**Exercise data**
(* ===== verification/OmsReserve.v ===== *)
(** * OmsReserve: how a handler moves commands, records and reservations

    [moved i d cs bk s s'] says that between two states exactly the commands [cs]
    were sent, the orders, groups and group intents became [bk], and the reservation
    of strategy [i], and of no other, grew by [d].  The lemmas of this file let it be
    computed along a handler: methods that only send messages or recompute figures
    keep it. *)

From S2P Require Import Prelude Spsc OmsTypes OmsRisk Oms OmsFrame.

Module Reserve.
Import Risk Oms Footprint.

Create HintDb capital.

(** The records an intent may file. *)
Record Records := mkRecords {
  b_orders : gmap Z OrderRecord;
  b_groups : gmap Z GroupRecord;
  b_intents : gmap Z (gmap Z Z);
}.

Section Basic.
Context {Q : Type → Type} `{!PushQueue Q}.
Variable clk : nat → Z.
Variable hash_order : list Z → list Z.
Implicit Types s : OmsState (Q := Q).

Definition reserved_for (i : Z) s : Z := pf_reserved_order_capital_ticks (portfolio_at i s).

(** The available capital the checks compare with: a strategy seen for the first
    time gets a portfolio first. *)
Definition available_for (i : Z) s : Z :=
  pf_available_capital_ticks (portfolio_at i (ensure_strategy_portfolio hash_order i s).2).

Definition sent_commands s : list OmsToKalshiCommand := q_sent (os_kalshi_command_queue s).

Definition records_of s : Records :=
  mkRecords (os_orders s) (os_group_by_id s) (os_group_id_by_strategy_intent s).

(** No command was sent and no record changed. *)
Definition same_book s s' : Prop :=
  os_kalshi_command_queue s' = os_kalshi_command_queue s ∧ records_of s' = records_of s.

#[export] Instance same_book_frame : MessageFrame same_book.
Proof. split; [split; [by intros ?|intros ??? [] []; split; congruence]|..]; intros; by split. Qed.

(** No reservation moved, no portfolio was lost. *)
Definition same_reserved s s' : Prop := ∀ i, reserved_for i s' = reserved_for i s ∧
  (is_Some (os_portfolio_by_strategy s !! i) → is_Some (os_portfolio_by_strategy s' !! i)).

#[export] Instance same_reserved_preorder : PreOrder same_reserved.
Proof.
  split; [by intros s i|]. intros s1 s2 s3 H1 H2 i. destruct (H1 i), (H2 i). split; [congruence|auto].
Qed.

Definition same_portfolios s s' : Prop := os_portfolio_by_strategy s' = os_portfolio_by_strategy s.

Lemma same_portfolios_reserved s s' : same_portfolios s s' → same_reserved s s'.
Proof. intros H i. unfold reserved_for, portfolio_at. by rewrite H. Qed.

Lemma alter_reserved i f : (∀ p, pf_reserved_order_capital_ticks (f p) = pf_reserved_order_capital_ticks p) →
  rel same_reserved (upd_portfolio (Q := Q) i f).
Proof.
  intros Hf s j. unfold reserved_for, portfolio_at. cbn. destruct (decide (j = i)) as [->|Hne].
  - rewrite lookup_alter_eq. destruct (os_portfolio_by_strategy s !! i); cbn; [|done]. split; [apply Hf|by eexists].
  - by rewrite lookup_alter_ne.
Qed.

Lemma recompute_reserved i : rel same_reserved (recompute_strategy_available_capital (Q := Q) hash_order i).
Proof. intros s. by apply (alter_reserved i (λ p, p ⟪ pf_available_capital_ticks := available_capital hash_order p s ⟫)). Qed.

Lemma next_sequence_reserved i : rel same_reserved (next_sequence (Q := Q) i).
Proof. intros s. by apply (alter_reserved i (λ p, p ⟪ pf_next_sequence ::= incr ⟫)). Qed.

Lemma send_strategy_portfolios i m : rel same_portfolios (send_strategy_message (Q := Q) i m).
Proof.
  intros s. unfold send_strategy_message. destruct (_ !! _) as [[q|]|]; [|done..].
  by destruct (q_push m q) as [[] q'].
Qed.

Lemma send_kalshi_portfolios c : rel same_portfolios (send_kalshi_command (Q := Q) c).
Proof. intros s. unfold send_kalshi_command. by destruct (q_push c _). Qed.

Lemma quiet_reserved {A} (m : M (OmsState (Q := Q)) A) : rel same_portfolios m → rel same_reserved m.
Proof. intros H s. by apply same_portfolios_reserved. Qed.
End Basic.

#[export] Hint Resolve alter_reserved recompute_reserved next_sequence_reserved quiet_reserved send_strategy_portfolios
  send_kalshi_portfolios : capital.
#[export] Hint Extern 2 (∀ _, pf_reserved_order_capital_ticks _ = _) => (intros ?; reflexivity) : capital.

Ltac reserved_step :=
  first
    [ solve [auto with capital nocore]
    | apply rel_ret; exact _ | apply rel_gets; exact _
    | apply rel_bind; [exact _| |intros ?]
    | apply rel_when; [exact _|] | apply rel_forM; [exact _|intros ?] | apply rel_if
    | apply quiet_reserved; intros ?; reflexivity
    | match goal with
      | |- rel _ (let _ := _ in _) => cbv zeta
      | |- rel _ (match ?x with _ => _ end) => destruct x
      end ].
Ltac reserved_auto := repeat reserved_step.

Section Moved.
Context {Q : Type → Type} `{!PushQueue Q, !PushQueueLaws Q}.
Variable clk : nat → Z.
Variable hash_order : list Z → list Z.
Implicit Types s : OmsState (Q := Q).

Lemma ensure_reserved i : rel same_reserved (ensure_strategy_portfolio (Q := Q) hash_order i).
Proof.
  intros s. change (wp (ensure_strategy_portfolio hash_order i) (λ _, same_reserved s) s).
  unfold ensure_strategy_portfolio. wp_steps.
  destruct (os_portfolio_by_strategy s !! i) as [p|] eqn:Ep; [by wp_steps|]. wp_steps.
  eapply (wp_rel same_reserved); [apply recompute_reserved|]. intros _ s' Hs'. etrans; [|exact Hs'].
  intros j. unfold reserved_for, portfolio_at. cbn. destruct (decide (j = i)) as [->|Hne].
  - rewrite lookup_insert_eq, Ep. split; [done|by intros [? ?]].
  - by rewrite lookup_insert_ne.
Qed.
Hint Resolve ensure_reserved : capital.

Lemma reject_reserved i c ts r : rel same_reserved (reject_intent (Q := Q) clk i c ts r).
Proof. unfold reject_intent, respond. reserved_auto. Qed.

Lemma recompute_all_reserved : rel same_reserved (recompute_all_strategy_available_capital (Q := Q) hash_order).
Proof. unfold recompute_all_strategy_available_capital. reserved_auto. Qed.

Lemma emit_portfolio_reserved i ts : rel same_reserved (emit_strategy_portfolio_update (Q := Q) i ts).
Proof. unfold emit_strategy_portfolio_update. reserved_auto. Qed.
Hint Resolve reject_reserved recompute_all_reserved emit_portfolio_reserved : capital.

Lemma ensure_exists i s : is_Some (os_portfolio_by_strategy (ensure_strategy_portfolio hash_order i s).2 !! i).
Proof.
  change (wp (ensure_strategy_portfolio hash_order i) (λ _ s', is_Some (os_portfolio_by_strategy s' !! i)) s).
  unfold ensure_strategy_portfolio. wp_steps.
  destruct (os_portfolio_by_strategy s !! i) as [p|] eqn:Ep; [wp_steps; by rewrite Ep|].
  unfold recompute_strategy_available_capital. wp_steps. cbn. rewrite lookup_alter_eq, lookup_insert_eq. by eexists.
Qed.

(** Changing one strategy's reservation. *)
Lemma move_reserved i d f s : (∀ p, pf_reserved_order_capital_ticks (f p) = pf_reserved_order_capital_ticks p + d) →
  is_Some (os_portfolio_by_strategy s !! i) →
  let s' := (upd_portfolio (Q := Q) i f s).2 in
  (∀ j, reserved_for j s' = reserved_for j s + if decide (j = i) then d else 0) ∧
  is_Some (os_portfolio_by_strategy s' !! i).
Proof.
  intros Hf [p Hp]. cbv zeta. split.
  - intros j. unfold reserved_for, portfolio_at. cbn. case_decide as Hj; [subst j|].
    + rewrite lookup_alter_eq, Hp. apply Hf.
    + rewrite lookup_alter_ne by done. lia.
  - cbn. rewrite lookup_alter_eq, Hp. by eexists.
Qed.

Lemma send_kalshi_spec c s : wp (send_kalshi_command c) (λ b s',
  sent_commands s' = sent_commands s ++ (if b then [c] else []) ∧ records_of s' = records_of s ∧ same_portfolios s s') s.
Proof.
  unfold wp, send_kalshi_command, sent_commands. pose proof (push_sent c (os_kalshi_command_queue s)) as Hp.
  destruct (q_push c _) as [b q]; cbn in *. split; [|done]. rewrite Hp. destruct b; [done|by rewrite app_nil_r].
Qed.

(** Nothing was sent, filed or reserved. *)
Definition refused s s' : Prop :=
  sent_commands s' = sent_commands s ∧ records_of s' = records_of s ∧ ∀ j, reserved_for j s' = reserved_for j s.

Lemma refused_intro s s' : same_book s s' → same_reserved s s' → refused s s'.
Proof. intros [H1 H2] H3. split; [unfold sent_commands; by rewrite H1|]. split; [done|]. intros j. apply H3. Qed.

Lemma wp_both {A} (m : M (OmsState (Q := Q)) A) Φ s : rel same_book m → rel same_reserved m →
  (∀ a s', same_book s s' → same_reserved s s' → Φ a s') → wp m Φ s.
Proof. intros H1 H2 H. unfold wp. apply H; [apply H1|apply H2]. Qed.

(** From [s] to [s']: [cs] sent, the records are now [os], [d] more reserved for
    strategy [i]. *)
Definition moved (i d : Z) (cs : list OmsToKalshiCommand) (os : Records) s s' : Prop :=
  sent_commands s' = sent_commands s ++ cs ∧ records_of s' = os ∧
  (∀ j, reserved_for j s' = reserved_for j s + if decide (j = i) then d else 0) ∧
  is_Some (os_portfolio_by_strategy s' !! i).

Lemma moved_keep i d cs os s s1 s2 : moved i d cs os s s1 → same_book s1 s2 → same_reserved s1 s2 → moved i d cs os s s2.
Proof.
  intros (H1 & H2 & H3 & H4) [B1 B2] Hr. unfold moved, sent_commands in *. rewrite B1, B2.
  split; [done|]. split; [done|]. split; [|by apply Hr]. intros j. rewrite (proj1 (Hr j)). apply H3.
Qed.

Lemma moved_reserve i d d' f s s1 cs os :
  (∀ p, pf_reserved_order_capital_ticks (f p) = pf_reserved_order_capital_ticks p + d') → moved i d cs os s s1 →
  moved i (d + d') cs os s (upd_portfolio i f s1).2.
Proof.
  intros Hf (H1 & H2 & H3 & H4). destruct (move_reserved i d' f s1 Hf H4) as [M1 M2].
  split; [done|]. split; [done|]. split; [|done]. intros j. rewrite M1, H3. case_decide; lia.
Qed.

(** Steps that only change records. *)
Lemma moved_records i d cs bk s s1 s2 : moved i d cs bk s s1 →
  os_kalshi_command_queue s2 = os_kalshi_command_queue s1 → same_portfolios s1 s2 → moved i d cs (records_of s2) s s2.
Proof.
  intros (H1 & H2 & H3 & H4) E1 E2. split; [unfold sent_commands in *; by rewrite E1|]. split; [done|].
  split; [|by rewrite E2]. intros j. by rewrite (proj1 (same_portfolios_reserved _ _ E2 j)).
Qed.

Lemma refused_keep s s1 s2 : refused s s1 → same_book s1 s2 → same_reserved s1 s2 → refused s s2.
Proof.
  intros (H1 & H2 & H3) [B1 B2] Hr. unfold refused, sent_commands in *. rewrite B1, B2.
  split; [done|]. split; [done|]. intros j. rewrite (proj1 (Hr j)). apply H3.
Qed.

Lemma moved_refused i s s' : moved i 0 [] (records_of s) s s' → refused s s'.
Proof.
  intros (H1 & H2 & H3 & _). rewrite app_nil_r in H1. split; [done|]. split; [done|].
  intros j. rewrite H3. case_decide; lia.
Qed.

Lemma wp_moved {A} i d cs os s s1 (m : M (OmsState (Q := Q)) A) Φ : rel same_book m → rel same_reserved m →
  moved i d cs os s s1 → (∀ a s', moved i d cs os s s' → Φ a s') → wp m Φ s1.
Proof. intros H1 H2 Hm H. eapply wp_both; [done|done|]. intros a s' ??. apply H. by eapply moved_keep. Qed.

(** A portfolio for strategy [i] is there from now on. *)
Lemma ensure_moved i s s0 : sent_commands s0 = sent_commands s → records_of s0 = records_of s → same_portfolios s s0 →
  moved i 0 [] (records_of s) s (ensure_strategy_portfolio hash_order i s0).2.
Proof.
  intros Hs Hr Hp. destruct (f_ensure_portfolio hash_order same_book i s0) as [B1 B2]. unfold moved, sent_commands in *.
  rewrite B1, B2, app_nil_r. split; [done|]. split; [done|]. split; [|apply ensure_exists].
  intros j. rewrite (proj1 (ensure_reserved i s0 j)), (proj1 (same_portfolios_reserved _ _ Hp j)). case_decide; lia.
Qed.

Lemma moved_send i d s s1 bk c (sent : bool) s2 : moved i d [] bk s s1 →
  sent_commands s2 = sent_commands s1 ++ (if sent then [c] else []) →
  records_of s2 = records_of s1 → same_portfolios s1 s2 → moved i d (if sent then [c] else []) bk s s2.
Proof.
  intros (H1 & H2 & H3 & H4) E1 E2 E3. rewrite app_nil_r in H1. split; [by rewrite E1, H1|]. split; [congruence|].
  split; [|by rewrite E3]. intros j. by rewrite (proj1 (same_portfolios_reserved _ _ E3 j)).
Qed.

(** Reading the clock or drawing a request id does not change what is available. *)
Lemma available_for_frame i s s' : same_portfolios s s' → os_risk_config s' = os_risk_config s →
  os_venue_portfolio s' = os_venue_portfolio s → available_for hash_order i s' = available_for hash_order i s.
Proof.
  intros H1 H2 H3. unfold same_portfolios in H1.
  unfold available_for, ensure_strategy_portfolio, mbind, M_bind, gets, mret, M_ret. rewrite H1.
  destruct (os_portfolio_by_strategy s !! i) eqn:E; cbn; unfold portfolio_at; cbn; rewrite ?H1; [done|].
  rewrite !lookup_alter_eq, !lookup_insert_eq. cbn.
  unfold available_capital, venue_available, global_reservations, portfolio_at. cbn. by rewrite H1, H2, H3.
Qed.

End Moved.

#[export] Hint Resolve ensure_reserved reject_reserved recompute_all_reserved emit_portfolio_reserved : capital.
End Reserve.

**How to complete this task**
Begin with the first line of the records and finish with the line containing "of strategy [i], and". Reproduce those lines exactly, both ends included, and nothing else.

**Answer section**
(* ===== verification/OmsReserve.v ===== *)
(** * OmsReserve: how a handler moves commands, records and reservations

    [moved i d cs bk s s'] says that between two states exactly the commands [cs]
    were sent, the orders, groups and group intents became [bk], and the reservation
    of strategy [i], and of no other, grew by [d].  The lemmas of this file let it be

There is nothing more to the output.